From inception to completion of data collection, maintaining a high profile is also important. The authors suggest a proactive approach — encouraging what they call “clinical champions” at each data collection site — to stimulate referral and reinforce the relevance of the work. To keep on-site therapists from being isolated and to ensure their adherence to treatment protocol, authors recommend team meetings to discuss study-related issues.

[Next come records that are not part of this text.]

(* ===== verification/StorageMeter.v ===== *)
(** * The storage meter of the EVM runner

    Models [src/modules/evm/src/runner/storage_meter.rs].

    A [StorageMeter] counts the bytes a contract call uses and refunds against a
    limit, and forwards its own usage to its [handler] when it finishes.  The
    handler is a trait object: the meter of the calling contract, or the runtime
    ([StorageMeterHandlerImpl]) for the outermost call.  Here the chain of mutable
    borrows is the list of the ancestors' meters, innermost first; the empty list is
    the runtime, reached through the class [StorageMeterHandler]. *)

From S2P Require Import Prelude.
From stdpp Require Import base gmap list strings.
From Stdlib Require Import ZArith Lia.

Local Open Scope Z_scope.

(** The trait [StorageMeterHandler], as implemented over a storage [S]. *)
Class StorageMeterHandler (S : Type) : Type := {
  reserve_storage : Z -> M S DispatchError unit;
  unreserve_storage : Z -> Z -> Z -> M S DispatchError unit;
  charge_storage : H160 -> Z -> Z -> M S DispatchError unit;
  handler_out_of_storage_error : DispatchError;
}.

Record StorageMeter : Type := mkMeter {
  contract : H160;
  limit : Z;
  total_used : Z;
  self_used : Z;
  total_refunded : Z;
  self_refunded : Z;
  result : res DispatchError unit;
}.

Definition with_used (m : StorageMeter) (total self : Z) : StorageMeter :=
  mkMeter (contract m) (limit m) total self (total_refunded m) (self_refunded m) (result m).
Definition with_refunded (m : StorageMeter) (total self : Z) : StorageMeter :=
  mkMeter (contract m) (limit m) (total_used m) (self_used m) total self (result m).

(** [handle]: an operation of a meter whose result is an error does nothing. *)
Definition handle (m : StorageMeter) (f : StorageMeter) : StorageMeter * res DispatchError unit :=
  match result m with
  | Ok _ => (f, Ok tt)
  | Err e => (m, Err e)
  | Panic => (m, Panic)
  end.

Definition available_storage (m : StorageMeter) : Z :=
  if is_ok (result m)
  then sat_sub (sat_add U32_MAX (limit m) (total_refunded m)) (total_used m)
  else 0.

(** [-x] on [i32]: the minimum is its own negation. *)
Definition neg_i32 (x : Z) : Z := if x =? -2147483648 then x else - x.

Definition used_storage (m : StorageMeter) : Z :=
  if total_refunded m <? total_used m
  then as_i32 (total_used m - total_refunded m)
  else neg_i32 (as_i32 (total_refunded m - total_used m)).

Definition charge (m : StorageMeter) (storage : Z) : StorageMeter * res DispatchError unit :=
  handle m (with_used m (sat_add U32_MAX (total_used m) storage)
                        (sat_add U32_MAX (self_used m) storage)).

Likewise, data collectors can benefit from supervision aimed at decreasing their isolation and assisting them in managing patients who may be of concern.15
Although recruitment problems necessitated changes in study design and prolonged the trial period beyond that originally funded, the Westcombe team describes the final result as “a pragmatic randomized controlled trial with a comprehensive measurement strategy.”16 Time will tell if their efforts are not only reported in some future systematic review, but also contribute positively to the evaluation of aromatherapy massage.